The Coordination Deadline

265 words, about 2 minutes.

A civilization does not get to choose whether it faces its hardest problems. It gets to choose only whether it builds, in time, the capacity to face them together.

— The Coherence Thesis, Vol. I

The previous chapter named the wound: the progressive failure of the coordination infrastructure that civilization depends on to function. This chapter makes a harder and more uncomfortable claim. It is that this failure is not a chronic condition we may attend to at our leisure, but an accelerating one — that the gap between the coordination capacity we possess and the coordination capacity our situation demands is widening, rapidly, and that the forces widening it are precisely the forces that will define the coming decades. We are not describing a problem that will wait. We are describing a deadline.
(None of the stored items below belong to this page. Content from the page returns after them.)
(* ===== verification/FormatsTbe.v ===== *)
(** * FormatsTbe: two-dimensional weights to FRACTAL_Z

    [format_transfer_fractal_z_tbe.cc], the transfer registered for ND to
    FRACTAL_Z: a [c * n] matrix is laid out as the HWCN weights [1 * 1 * c * n]
    would be.  Unlike the other transfers it reports a bad shape and a failed
    memory operation as [FAILED], and a failed allocation as [PARAM_INVALID]
    ([GE_CHECK_NOTNULL]). *)

From S2P Require Import Prelude Env FormatsUtils Transfer FormatsFractalZ.

Module FractalZTbe.
Section model.
Context `{GeTypes} `{SecureC}.

Definition k2dC : nat := 0.
Definition k2dN : nat := 1.
Definition k2dDimsNum : Z := 2.

Definition TransShapeNdToFz (src_shape : list Z) (dst_format : Z) : outcome (list Z) :=
  reject_if (negb (CheckShapeValid src_shape k2dDimsNum)) FAILED $
  let c0 := GetC0Value dst_format in
  reject_if (c0 <=? 0) FAILED $
  let h := 1 in
  let w := 1 in
  c ← at_ src_shape k2dC;
  n ← at_ src_shape k2dN;
  let c1 := Ceil c c0 in
  let no := Ceil n kNiSize in
  let dst_shape := [h * w * c1; no; kNiSize; c0] in
  reject_if (negb (IsShapeValid dst_shape)) FAILED $
  Ok dst_shape.

Definition TransFormatNdToFz (args : TransArgs) (result : TransResult) : outcome TransResult :=
  let dst_size := GetItemNumByShape (dst_shape args) in
  let data_size := GetSizeByDataType (src_data_type args) in
  let dst_size := swrap 64 (dst_size * data_size) in
  if dst_size =? 0 then Ok {| res_data := res_data result; res_length := dst_size |} else
  dst ← fail_as PARAM_INVALID (new_bytes dst_size);
  c ← at_ (src_shape args) k2dC;
  n ← at_ (src_shape args) k2dN;
  let n1n0 := Ceil n kNiSize * kNiSize in
  let c0 := GetC0Value (dst_format args) in
  let c1 := Ceil c c0 in
  let hwn1n0c0 := n1n0 * c0 in
  dst ← for_range 0 c1 (fun c1i =>
    for_range 0 n1n0 (fun n1n0i =>
      for_range 0 c0 (fun c0i dst =>
        let dst_idx := c1i * hwn1n0c0 + n1n0i * c0 + c0i in
        let dst_offset := dst_idx * data_size in
        let p := protected_size dst_size dst_offset in
        let pad_zero := (c <=? c1i * c0 + c0i) || (n <=? n1n0i) in
        fail_as FAILED
          (if pad_zero then memset_chk dst (Some dst_offset) p data_size
           else
             let src_idx := (c1i * c0 + c0i) * n + n1n0i in
             memcpy_chk dst (Some dst_offset) p (data args) (src_idx * data_size) data_size)))) dst;
  Ok {| res_data := Some dst; res_length := dst_size |}.

Definition TransShape (src_format : Z) (src_shape : list Z) (data_type dst_format : Z)
    : outcome (list Z) :=
  let src_primary_format := GetPrimaryFormat src_format in
  let dst_primary_format := GetPrimaryFormat dst_format in
  reject_if (GetSizeByDataType data_type <=? 0) ACL_ERROR_GE_DATATYPE_INVALID $
  if (src_primary_format =? FORMAT_ND) && (dst_primary_format =? FORMAT_FRACTAL_Z)
  then TransShapeNdToFz src_shape dst_format
  else Err ACL_ERROR_GE_FORMAT_INVALID.

Definition TransFormat (args : TransArgs) (result : TransResult) : outcome TransResult :=
  expect_shape ← TransShape (src_format args) (src_shape args) (src_data_type args)
                            (dst_format args);
  reject_if (negb (bool_decide (dst_shape args = []))
             && negb (bool_decide (dst_shape args = expect_shape))) ACL_ERROR_GE_SHAPE_INVALID $
  TransFormatNdToFz args result.

Definition transfer : FormatTransfer :=
  {| FormatsUtils.TransFormat := TransFormat; FormatsUtils.TransShape := TransShape |}.
End model.
End FractalZTbe.

Section tbe.
Context `{GeTypesLaws} `{SecureCLaws}.
Import FractalZTbe.

Lemma tbe_shape src_shape dst_format s :
  TransShapeNdToFz src_shape dst_format = Ok s ->
  exists c n, src_shape = [c; n] /\ 0 <= c /\ 0 <= n /\ 0 < GetC0Value dst_format /\
    GetItemNumByShape s = Ceil c (GetC0Value dst_format) * rows n * GetC0Value dst_format /\
    GetItemNumByShape s <= kShapeItemNumMAX.
Proof.
  intros Ht. unfold TransShapeNdToFz in Ht. inv_outcome.
  match goal with Hs : CheckShapeValid _ _ = true |- _ => apply CheckShapeValid_inv in Hs as [Hl Hv] end.
  destruct src_shape as [|c [|n [|? ?]]]; try (unfold zlen, k2dDimsNum in Hl; simpl in Hl; lia).
  repeat match goal with Ha : at_ _ _ = Ok _ |- _ => injection Ha as <- end.
  pose proof (valid_nonneg _ Hv) as Hn. rewrite !Forall_cons in Hn.
  match goal with Hs : IsShapeValid [_; _; _; _] = true |- _ => apply valid_item_num in Hs as [E B] end.
  exists c, n. split_and!; try lia; [done|]. rewrite E. unfold rows, prodZ. ring.
Qed.

(** The loop lays the matrix out as HWCN weights with [h = w = 1]. *)
Lemma tbe_data args r c n d :
  let c0 := GetC0Value (dst_format args) in
  let size := GetSizeByDataType (src_data_type args) in
  let N := Ceil c c0 * 1 * 1 * rows n * c0 in
  src_shape args = [c; n] -> GetItemNumByShape (dst_shape args) = N -> N <= kShapeItemNumMAX ->
  0 < n -> 0 < c -> 0 < c0 -> 0 < size ->
  data args = Some d -> c * n * size <= zlen d -> can_alloc (N * size) = true ->
  wp (TransFormatNdToFz args r)
     (delivers N size (at5 1 1 (rows n) c0
        (fz_spec n c c0 size (fun ni ci hi wi => idx4 1 c n hi wi ci ni) d))).
Proof.
  intros c0 size N Es EN HNm Hn Hc Hc0 Hsz Ed Hd Hal.
  assert (Hm : size <= max_type_size) by (apply (type_size_bound (src_data_type args))).
  assert (Hc1 := Ceil_pos c c0 Hc Hc0). assert (Hrows := rows_bounds n ltac:(lia)).
  assert (HN : 0 < N) by (unfold N; do 4 (apply Z.mul_pos_pos; [|lia]); lia).
  unfold TransFormatNdToFz. rewrite Es, Ed, EN. cbv zeta. fold c0 size.
  rewrite swrap64_small by (unfold max_type_size, kShapeItemNumMAX in *; nia).
  rewrite (proj2 (Z.eqb_neq _ 0)) by nia. set (spec := at5 _ _ _ _ _).
  apply wp_bind, wp_fail_as. unfold new_bytes. rewrite Hal. cbv beta iota delta [wp]. fold @wp.
  assert (Ha0 : agree N size spec (fun _ => False) (replicate (Z.to_nat (N * size)) None))
    by (apply agree_start, zlen_replicate; nia).
  wp_dims. replace (Ceil n kNiSize * kNiSize) with (rows n) by (unfold rows; ring).
  apply wp_bind. eapply wp_mono.
  - wp_loop Ha0 c1i Hc1i W1 b1 Ha1. wp_loop Ha1 ni Hni W2 b2 Ha2. wp_loop Ha2 c0i Hc0i W3 b3 Ha3.
    replace (c1i * _ + ni * c0 + c0i) with (idx5 1 1 (rows n) c0 c1i 0 0 ni c0i)
      by (unfold idx5, idx4, pos; ring).
    replace ((c1i * c0 + c0i) * n + ni) with (idx4 1 c n 0 0 (c1i * c0 + c0i) ni)
      by (unfold idx4, pos; ring).
    assert (HD : 0 <= idx5 1 1 (rows n) c0 c1i 0 0 ni c0i < N) by (apply idx5_bound; lia).
    assert (Hp := protected_size_ok N size Hsz _ HD Hm).
    assert (Hsp := at5_idx 1 1 (rows n) c0 (fz_spec n c c0 size
      (fun ni ci hi wi => idx4 1 c n hi wi ci ni) d) c1i 0 0 ni c0i
      ltac:(lia) ltac:(lia) Hni Hc0i).
    unfold fz_spec at 2 in Hsp. fold spec in Hsp. apply wp_fail_as.
    destruct ((c <=? c1i * c0 + c0i) || (n <=? ni)) eqn:Hpad.
    + eapply wp_memset_elem; eauto.
    + apply orb_false_iff in Hpad as [?%Z.leb_gt ?%Z.leb_gt].
      assert (0 <= idx4 1 c n 0 0 (c1i * c0 + c0i) ni < 1 * 1 * c * n) by (apply idx4_bound; nia).
      eapply wp_memcpy_elem; eauto; [lia|nia].
  - intros out Ha. eapply agree_delivers; [exact Hsz|exact Ha|]. intros e He.
    destruct (idx5_surj (Ceil c c0) 1 1 (rows n) c0 e)
      as (c1i & hi & wi & ni & c0i & (?&?&?&?&?) & ->); [lia..|done|].
    replace hi with 0 by lia. replace wi with 0 by lia. in_loops. done.
Qed.

Lemma tbe_delivers args r c n d :
  let c0 := GetC0Value (dst_format args) in
  let size := GetSizeByDataType (src_data_type args) in
  let N := Ceil c c0 * 1 * 1 * rows n * c0 in
  TransShape (src_format args) (src_shape args) (src_data_type args) (dst_format args)
  = Ok (dst_shape args) ->
  src_shape args = [c; n] -> 0 < c * n ->
  data args = Some d -> c * n * size <= zlen d -> can_alloc (N * size) = true ->
  wp (TransFormat args r)
     (delivers N size (at5 1 1 (rows n) c0
        (fz_spec n c c0 size (fun ni ci hi wi => idx4 1 c n hi wi ci ni) d))) /\
  (0 < c /\ 0 < n /\ 0 < c0 /\ 0 < size).
Proof.
  intros c0 size N Ht Es Hpos Ed Hd Hal. pose proof Ht as Hs. unfold TransShape in Hs.
  apply reject_Ok in Hs as [Hsz%Z.leb_gt Hs]. destruct (_ && _) in Hs; [|done].
  apply tbe_shape in Hs as (c' & n' & E & ? & ? & Hc0 & EN & HNm).
  rewrite Es in E. injection E as <- <-. assert (0 < c /\ 0 < n) as [? ?] by nia.
  split; [|done]. unfold TransFormat. rewrite Ht. simpl.
  rewrite (bool_decide_eq_true_2 (dst_shape args = dst_shape args)) by done.
  rewrite andb_false_r. simpl. apply tbe_data; auto.
  - rewrite EN. unfold c0. ring.
  - unfold N, c0. lia.
Qed.

(** The bytes a result holds are determined by its specification. *)
Lemma delivers_unique m m' N size spec :
  0 < size -> wp m (delivers N size spec) -> wp m' (delivers N size spec) -> m = m'.
Proof.
  intros Hsz (bs & -> & Hl & He)%delivers_eq (bs' & -> & Hl' & He')%delivers_eq.
  replace bs' with bs; [done|]. eapply elem_ext; [exact Hsz|done|done|].
  intros e Hr. by rewrite He, He' by done.
Qed.

(** A [c * n] matrix converts to exactly the bytes the HWCN transfer
    produces for the weights [1 * 1 * c * n], as the comment in
    [TransShapeNdToFz] says of the shape. *)
Theorem nd_fractal_z_matches_hwcn args args' r r' c n d :
  let c0 := GetC0Value (dst_format args) in
  let size := GetSizeByDataType (src_data_type args) in
  TransShape (src_format args) (src_shape args) (src_data_type args) (dst_format args)
  = Ok (dst_shape args) ->
  src_shape args = [c; n] -> 0 < c * n ->
  data args = Some d -> c * n * size <= zlen d ->
  can_alloc (Ceil c c0 * rows n * c0 * size) = true ->
  to_fz args' FORMAT_HWCN -> GetSubFormat (dst_format args') <= 1 ->
  src_shape args' = [1; 1; c; n] -> data args' = data args ->
  src_data_type args' = src_data_type args -> GetC0Value (dst_format args') = c0 ->
  exists bs : list Z,
    zlen bs = Ceil c c0 * rows n * c0 * size /\
    TransFormat args r
    = Ok {| res_data := Some (Some <$> bs); res_length := Ceil c c0 * rows n * c0 * size |} /\
    FractalZ.TransFormat args' r' = TransFormat args r.
Proof.
  intros c0 size Ht Es Hpos Ed Hd Hal Hf Hsub Es' Ed' Edt' Ec'.
  replace (Ceil c c0 * rows n * c0) with (Ceil c c0 * 1 * 1 * rows n * c0) in * by ring.
  destruct (tbe_delivers args r c n d) as [Hm (? & ? & ? & ?)]; auto.
  destruct (hwcn_fz_delivers args' r' n c 1 1 d) as [Hm' _]; auto;
    rewrite ?Ec', ?Edt'; auto; [lia|congruence|fold size; nia|].
  rewrite Ec', Edt' in Hm'. rewrite (delivers_unique _ _ _ _ _ ltac:(done) Hm' Hm).
  apply delivers_eq in Hm as (bs & -> & Hl & _). by exists bs.
Qed.
End tbe.

Module RunsTbe.
Import Concrete Sample RunsFractalZ.

Lemma nd_fractal_z_matches_hwcn_run :
  FractalZ.TransFormat (mk_args 16 fz_c16 [1; 1; 3; 2] [1; 1; 16; 16] 2 (seqZ 1 6)) empty_result
  = FractalZTbe.TransFormat (mk_args 2 fz_c16 [3; 2] [1; 1; 16; 16] 2 (seqZ 1 6)) empty_result.
Proof.
  destruct (nd_fractal_z_matches_hwcn (mk_args 2 fz_c16 [3; 2] [1; 1; 16; 16] 2 (seqZ 1 6))
    (mk_args 16 fz_c16 [1; 1; 3; 2] [1; 1; 16; 16] 2 (seqZ 1 6)) empty_result empty_result
    3 2 (seqZ 1 6)) as (bs & _ & _ & E); [run_hyp..|]. exact E.
Defined.
End RunsTbe.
We make this argument with care, because the literature of civilizational crisis is saturated with false urgency, and the reader is right to be suspicious of any book that claims its moment is the decisive one. Every generation believes it stands at the hinge of history. Most are wrong. So we will not assert that this moment is uniquely perilous. We will instead make a narrower and more defensible claim: that several distinct forces, each independently significant, are now converging in a way that places extraordinary and rising pressure on exactly the human capacity that is already failing — the capacity to coordinate intelligence, trust, and action toward shared ends. And that this convergence makes the building of new coordination infrastructure not one priority among many, but the precondition for addressing all the others.